Taehyung starrte mich an, als habe ich seine lange Ahnenreihe beleidigt. „Ja, aber wir reden hier von Suji! Das ist nicht nur irgendeine dämliche Romanze – das ist der einzige Grund, wieso ein Romantiker bin! Wieso ich an Liebe glaube und dass sie das einzige ist, das dieses düstere Leben überwindet!"

Ich lehnte mich tiefer in meinen Stuhl zurück, während die Coordi-Noona, die hoffentlich kein Englisch sprach, Taehyungs Haare zu bearbeiten begann. „Wie wär's, wenn du mal selbst jemanden suchst, bevor du die beiden für deine Zwecke missbrauchst?"

Aber Taehyung gab nur ein unbekümmertes Lachen von sich. „Niemals, Pey", sagte er träge. „Ich bin mehr... der Beobachter.
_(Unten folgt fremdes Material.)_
(* ===== verification/WireColumns.v ===== *)
(** * The encoded structural columns ([native/src/wire/mod.rs]) *)

From S2P Require Import Prelude Bytes Error Machine Limits Reader Wire WireRows.

Definition BUFFER_COUNT : Z := 11.
Definition COLUMN_HEADER_BYTES : Z := 80.
Definition COLUMN_DIRECTORY_BYTES : Z := 16.
Definition PREFIX_BYTES : Z := COLUMN_HEADER_BYTES + BUFFER_COUNT * COLUMN_DIRECTORY_BYTES.
Definition WIDTHS : list Z := [1; 4; 2; 8; 1; 8; 8; 1; 8; 8; 1].

(** [value & !7] *)
Definition align_down (value : Z) : Z := Z.land value (USIZE_MAX - 7).

(** The descriptor check, its disjuncts evaluated left to right. *)
Definition descriptor_invalid (row : bytes) : outcome bool :=
  if len row <? PREFIX_BYTES then mret true else
  if negb (bool_decide (get_range row 0 8 = Some ENCODED_STRUCTURAL_V2_MAGIC)) then mret true else
  major ← u16_at row 8;
  if negb (major =? 2) then mret true else
  schema ← u16_at row 10;
  if negb (schema =? 2) then mret true else
  count ← u32_at row 12;
  if negb (count =? BUFFER_COUNT) then mret true else
  mret (negb (bool_decide (get_range row 16 48 = Some ENCODED_STRUCTURAL_V2_DESCRIPTOR_SHA256))).

(** The loop-carried variables of the buffer directory. *)
Record BufferLoop := mkBufferLoop { buffers : list bytes; b_cursor : Z; total_bytes : Z }.

(** One buffer of the directory; [index] and [width] come from [enumerate]. *)
Definition buffer_step (row : bytes) (iw : Z * Z) (l : BufferLoop) : outcome BufferLoop :=
  let '(index, width) := iw in
  scaled ← usize_mul index COLUMN_DIRECTORY_BYTES;
  at_offset ← usize_add COLUMN_HEADER_BYTES scaled;
  offset ← u64_at row at_offset;
  offset ← usize_from_u64 offset;
  at_length ← usize_add at_offset 8;
  length_ ← u64_at row at_length;
  length_ ← usize_from_u64 length_;
  expected ← ok_or (align_down <$> checked_add USIZE_MAX (b_cursor l) 7)
               (corrupt "encoded column alignment overflow");
  end_ ← ok_or (checked_add USIZE_MAX offset length_) (corrupt "encoded column range overflow");
  fail_if (negb (offset =? expected) || (len row <? end_) ||
           (negb (index =? BUFFER_COUNT - 1) && negb (length_ mod width =? 0)) ||
           match get_range row (b_cursor l) offset with
           | Some padding => negb (all_zero padding)
           | None => true
           end)
    (corrupt "ENCODED_STRUCTURAL_V2 buffer directory is invalid");;
  buffer ← ok_or (get_range row offset end_) (corrupt "encoded column exceeds row bounds");
  total ← ok_or (checked_add U64_MAX (total_bytes l) length_) (limit "encoded column byte count overflow");
  mret {| buffers := buffers l ++ [buffer]; b_cursor := end_; total_bytes := total |}.

(** [WIDTHS.into_iter().enumerate()] *)
Definition enumerated_widths : list (Z * Z) := zip (map Z.of_nat (List.seq 0 11)) WIDTHS.

(** The buffer directory of a row: the eleven buffers. *)
Definition read_buffers (row : bytes) (limits : Limits) : outcome (list bytes) :=
  l ← ofor_each (buffer_step row) enumerated_widths
        {| buffers := []; b_cursor := PREFIX_BYTES; total_bytes := 0 |};
  fail_if (negb (b_cursor l =? len row)) (corrupt "ENCODED_STRUCTURAL_V2 row has trailing bytes");;
  fail_if (value limits MaxIndexBytes <? total_bytes l)
    (Limits_resource_limit limits MaxIndexBytes (total_bytes l) "encoded columns exceed max_index_bytes");;
  mret (buffers l).

(** [validate_encoded_leaf]: the next scalar cursor. *)
Definition validate_encoded_leaf (kind value length_ node_count : Z) (scalar_bytes : bytes)
    (scalar_cursor : Z) : outcome Z :=
  let invalid := Err (corrupt "encoded structural component kind is invalid") in
  if kind =? 0 then
    if (value =? 0) && (length_ =? 0) then Ok scalar_cursor else invalid
  else if kind =? 1 then
    if (length_ =? 0) && negb (value =? 0) && (value <=? node_count) then Ok scalar_cursor else invalid
  else if in_range 2 5 kind then
    start ← usize_from_u64 value;
    length_ ← usize_from_u64 length_;
    end_ ← ok_or (checked_add USIZE_MAX start length_) (corrupt "encoded scalar range overflow");
    payload ← ok_or (get_range scalar_bytes start end_) (corrupt "encoded scalar exceeds arena bounds");
    fail_if (negb (start =? scalar_cursor) ||
             ((kind =? 2) && negb (is_utf8 payload)) ||
             ((kind =? 5) && negb (is_ascii payload)) ||
             ((kind =? 4) && ((len payload =? 0) ||
                ((1 <? len payload) && bool_decide (last payload = Some 0)))))
      (corrupt "encoded structural scalar is invalid");;
    mret end_
  else invalid.

(** [buffers[i]] *)
Definition buffer (buffers : list bytes) (i : nat) : bytes := nth i buffers [].

(** The length relations between the columns. *)
Definition column_lengths_disagree (bs : list bytes) (root_count node_count field_count item_count : Z)
    : bool :=
  negb (len (buffer bs 1) =? saturating_mul USIZE_MAX root_count 4) ||
  negb (len (buffer bs 3) =? saturating_mul USIZE_MAX (saturating_add USIZE_MAX node_count 1) 8) ||
  negb (len (buffer bs 5) =? saturating_mul USIZE_MAX field_count 8) ||
  negb (len (buffer bs 6) =? saturating_mul USIZE_MAX field_count 8) ||
  negb (len (buffer bs 8) =? saturating_mul USIZE_MAX item_count 8) ||
  negb (len (buffer bs 9) =? saturating_mul USIZE_MAX item_count 8).

(** One field offset; the loop carries the previous one. *)
Definition field_offset_step (offsets : bytes) (field_count index previous : Z) : outcome Z :=
  scaled ← usize_mul index 8;
  current ← u64_at offsets scaled;
  fail_if ((current <? previous) || (field_count <? current))
    (corrupt "encoded structural field offsets are invalid");;
  mret current.

(** One root: its kind and its node. *)
Definition root_step (bs : list bytes) (node_count index : Z) (_ : unit) : outcome unit :=
  kind ← index_at (buffer bs 0) index;
  fail_if (negb (in_range 1 3 kind)) (corrupt "encoded structural root kind is invalid");;
  scaled ← usize_mul index 4;
  node_id ← u32_at (buffer bs 1) scaled;
  fail_if ((node_id =? 0) || (node_count <? node_id)) (corrupt "encoded structural root ID is invalid").

(** One item of a collection field; the loop carries the scalar cursor. *)
Definition item_step (bs : list bytes) (node_count item_index scalar_cursor : Z) : outcome Z :=
  kind ← index_at (buffer bs 7) item_index;
  scaled ← usize_mul item_index 8;
  value ← u64_at (buffer bs 8) scaled;
  length_ ← u64_at (buffer bs 9) scaled;
  validate_encoded_leaf kind value length_ node_count (buffer bs 10) scalar_cursor.

(** One field; the loop carries the item and scalar cursors. *)
Definition column_field_step (bs : list bytes) (node_count item_count index : Z) (cursors : Z * Z)
    : outcome (Z * Z) :=
  let '(item_cursor, scalar_cursor) := cursors in
  kind ← index_at (buffer bs 4) index;
  scaled ← usize_mul index 8;
  value ← u64_at (buffer bs 5) scaled;
  length_ ← u64_at (buffer bs 6) scaled;
  if (kind =? 6) || (kind =? 7) then
    start ← usize_from_u64 value;
    count ← usize_from_u64 length_;
    end_ ← ok_or (checked_add USIZE_MAX start count) (corrupt "encoded item range overflow");
    fail_if (negb (start =? item_cursor) || (item_count <? end_))
      (corrupt "encoded structural item range is invalid");;
    scalar_cursor ← ofor_range (item_step bs node_count) start (Z.to_nat count) scalar_cursor;
    mret (end_, scalar_cursor)
  else
    scalar_cursor ← validate_encoded_leaf kind value length_ node_count (buffer bs 10) scalar_cursor;
    mret (item_cursor, scalar_cursor).

(** [validate_encoded_column_shapes] *)
Definition validate_encoded_column_shapes (bs : list bytes) (limits : Limits) : outcome unit :=
  let root_count := len (buffer bs 0) in
  let node_count := len (buffer bs 2) / 2 in
  let field_count := len (buffer bs 4) in
  let item_count := len (buffer bs 7) in
  fail_if (column_lengths_disagree bs root_count node_count field_count item_count)
    (corrupt "encoded structural column lengths disagree");;
  let maximum_rows := Z.max (Z.max (Z.max root_count node_count) field_count) item_count in
  fail_if (max_terms limits <? node_count)
    (Limits_resource_limit limits MaxTerms node_count "encoded structural nodes exceed max_terms");;
  fail_if (value limits MaxIndexRows <? maximum_rows)
    (Limits_resource_limit limits MaxIndexRows maximum_rows "encoded structural rows exceed max_index_rows");;
  first ← u64_at (buffer bs 3) 0;
  invalid ← (if negb (first =? 0) then mret true else
             at_last ← usize_mul node_count 8;
             last_ ← u64_at (buffer bs 3) at_last;
             mret (negb (last_ =? field_count)));
  fail_if invalid (corrupt "encoded structural field offsets are invalid");;
  _ ← ofor_range (field_offset_step (buffer bs 3) field_count) 1 (Z.to_nat node_count) 0;
  _ ← ofor_range (root_step bs node_count) 0 (Z.to_nat root_count) tt;
  '(item_cursor, scalar_cursor) ←
    ofor_range (column_field_step bs node_count item_count) 0 (Z.to_nat field_count) (0, 0);
  fail_if (negb (item_cursor =? item_count) || negb (scalar_cursor =? len (buffer bs 10)))
    (corrupt "encoded structural arenas are not exactly covered").

(** [validate_encoded_structural] *)
Definition validate_encoded_structural (data : bytes) (tables : list Table) (limits : Limits)
    : outcome unit :=
  match find_table tables ENCODED_STRUCTURAL_V2_KIND with
  | None => mret tt
  | Some t =>
      fail_if (negb (t_count t =? 1)) (corrupt "ENCODED_STRUCTURAL_V2 must contain exactly one row");;
      row ← Table_row t data 0;
      invalid ← descriptor_invalid row;
      fail_if invalid (corrupt "ENCODED_STRUCTURAL_V2 descriptor metadata is invalid");;
      bs ← read_buffers row limits;
      validate_encoded_column_shapes bs limits
  end.
Lemma wp_validate_models swrl (Q : unit -> WireState -> Prop) s :
  ws_ok s -> swrl = find_table tables SWRL_KIND ->
  (forall s', ws_ok s' ->
     (forall kind category, In (kind, category) model_sections ->
        section_has data tables kind (Forall (model_row_ok limits category))) ->
     section_has data tables 6 (Forall (sequence_row_ok limits)) ->
     optional_section_has data tables SWRL_KIND (Forall (model_row_ok limits CSwrl)) -> Q tt s') ->
  wp (validate_models data tables limits swrl) Q s.
Proof.
  intros Hs -> HQ. unfold validate_models.
  step. apply wp_required_model; [done|done|]. intros s2 Hs2 H2.
  step. apply wp_required_model; [done|done|]. intros s3 Hs3 H3.
  step. apply wp_required_model; [done|done|]. intros s4 Hs4 H4.
  step. apply wp_required_model; [done|done|]. intros s5 Hs5 H5.
  destruct (tables_required _ _ Htab 6 eq_refl) as (t6 & rows6 & Ht6 & Hrows6).
  step. step. step. apply (owp_required_table _ _ t6); [done|].
  apply (wp_validate_sequences data t6 rows6 limits); [done..|]. intros s6 Hs6 H6.
  step. apply wp_required_model; [done|done|]. intros s7 Hs7 H7.
  step. apply wp_required_model; [done|done|]. intros s8 Hs8 H8.
  step. apply wp_required_model; [done|done|]. intros s9 Hs9 H9.
  assert (forall kind category, In (kind, category) model_sections ->
            section_has data tables kind (Forall (model_row_ok limits category))) as Hmodels.
  { intros kind category Hin. cbn in Hin.
    repeat (destruct Hin as [Hin|Hin]; [injection Hin as <- <-; assumption|]). done. }
  assert (section_has data tables 6 (Forall (sequence_row_ok limits))) as Hseq by (by exists t6, rows6).
  destruct (find_table tables SWRL_KIND) as [t|] eqn:E.
  - destruct (tables_found _ _ Htab _ t E) as [rows Hrows].
    apply (wp_validate_model_table data t rows CSwrl limits); [done..|]. intros s' Hs' Hok.
    apply HQ; [done..|]. intros t' Ht'. rewrite E in Ht'. injection Ht' as <-. by exists rows.
  - step. apply HQ; [done..|]. intros t' Ht'. congruence.
Qed.

Lemma owp_check_counts flags (Q : option Table * Table -> Prop) :
  (forall st strings, find_table tables 1 = Some st -> table_rows data st strings ->
     is_some (find_table tables SWRL_KIND) = negb (Z.land flags FEATURE_SWRL =? 0) ->
     len strings <= max_strings limits -> Q (find_table tables SWRL_KIND, st)) ->
  owp (check_counts tables flags limits) Q.
Proof.
  intros HQ. unfold check_counts.
  destruct (tables_required _ _ Htab 1 eq_refl) as (st & strings & Hst & Hstrings).
  destruct (tables_required _ _ Htab 7 eq_refl) as (an & ? & Han & _).
  destruct (tables_required _ _ Htab 9 eq_refl) as (ax & ? & Hax & _).
  step. step. apply negb_false_iff, Bool.eqb_prop in H.
  step. apply (owp_required_table _ _ st); [done|]. step. apply (owp_required_table _ _ an); [done|].
  step. apply (owp_required_table _ _ ax); [done|]. step. step. apply Z.ltb_ge in H0. step. step. step. step. step.
  apply (HQ st strings); try done. destruct Hstrings as [Hc _ _ _]. lia.
Qed.

Lemma wp_validate_semantics flags (Q : unit -> WireState -> Prop) s :
  ws_ok s -> (forall s', ws_ok s' -> semantics_accepted data tables flags limits -> Q tt s') ->
  wp (validate_semantics data tables flags limits) Q s.
Proof.
  intros Hs HQ. unfold validate_semantics.
  step. step. apply owp_check_counts. intros st strings Hst Hstrings Hswrl Hcount.
  step. apply (wp_validate_strings data st strings); [done..|]. intros s1 Hs1 Hutf.
  step. apply wp_validate_models; [done|done|]. intros s2 Hs2 Hmodels Hseq Hrules.
  destruct (tables_required _ _ Htab 2 eq_refl) as (ia & ? & Hia & _).
  destruct (tables_required _ _ Htab 7 eq_refl) as (an & ? & Han & _).
  destruct (tables_required _ _ Htab 9 eq_refl) as (ax & ? & Hax & _).
  destruct (tables_required _ _ Htab 10 eq_refl) as (t10 & rows10 & Ht10 & Hr10).
  destruct (tables_required _ _ Htab 11 eq_refl) as (t11 & rows11 & Ht11 & Hr11).
  destruct (tables_required _ _ Htab 12 eq_refl) as (t12 & rows12 & Ht12 & Hr12).
  destruct (tables_required _ _ Htab 13 eq_refl) as (t13 & rows13 & Ht13 & Hr13).
  destruct (tables_required _ _ Htab 14 eq_refl) as (t14 & rows14 & Ht14 & Hr14).
  step. eapply (wp_validate_documents data tables limits t10 rows10 st strings ia an ax); [done..|].
  intros docs records s3 Hs3 Hdocs.
  step. apply (wp_validate_imports data tables docs limits t11 rows11 st strings ia); [done..|].
  intros s4 imports Hs4 E11 Himports.
  step. step. apply (owp_validate_view data tables docs limits t12 rows12 st an ax); [done..|].
  intros v E12 Hview.
  step. step. apply owp_validate_encoded_structural; [done|done|by apply (tables_found data tables Htab)|].
  intros Hcolumns.
  step. apply wp_validate_view_provenance; [done|done|done|by apply (tables_found data tables Htab)|].
  intros s5 Hs5 Hprovenance.
  step. apply (wp_validate_origins data tables limits t13 rows13 st strings); [done..|].
  intros s6 l Hs6 Horigins.
  step. eapply (owp_validate_footer data tables _ t14 rows14); [done..|by apply Htab|]. intros E14.
  apply HQ; [done|]. constructor; [done| |done|done|done| | |].
  - by exists st, strings.
  - exists st, ia, an, ax, strings, docs, v. splits; try done.
    + exists t10, rows10. splits; [done|done|]. by exists records.
    + exists t11, rows11. splits; [done|done|]. by exists imports.
    + by exists t12, rows12.
    + exists t13, rows13. splits; [done|done|]. by exists l.
    + by exists t14, rows14.
  - intros t Ht. destruct (Hcolumns t Ht) as (row & Hrow & Hok). exists [row]. split; [done|]. by exists row.
  - intros t Ht. destruct (Hprovenance t Ht) as (row & Hrow & Hok). exists [row]. split; [done|]. by exists row.
Qed.
End Semantics.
Erste Reihe dieses Minenfelds ist nichts, was ich mir antun möchte."

Ich erhob mich kopfschüttelnd aus meinem Stuhl, um mir die Beine zu vertreten. „Wow, Taehyung, du machst mich fertig."

„Außerdem wieso bist du plötzlich so auf dem Anti-Suji-Kurs?" Er stemmte die Hand gegen seine Brust, als wollte er tiefe Entrüstung ausdrücken. „Ich dachte, ich könnte auf dich zählen."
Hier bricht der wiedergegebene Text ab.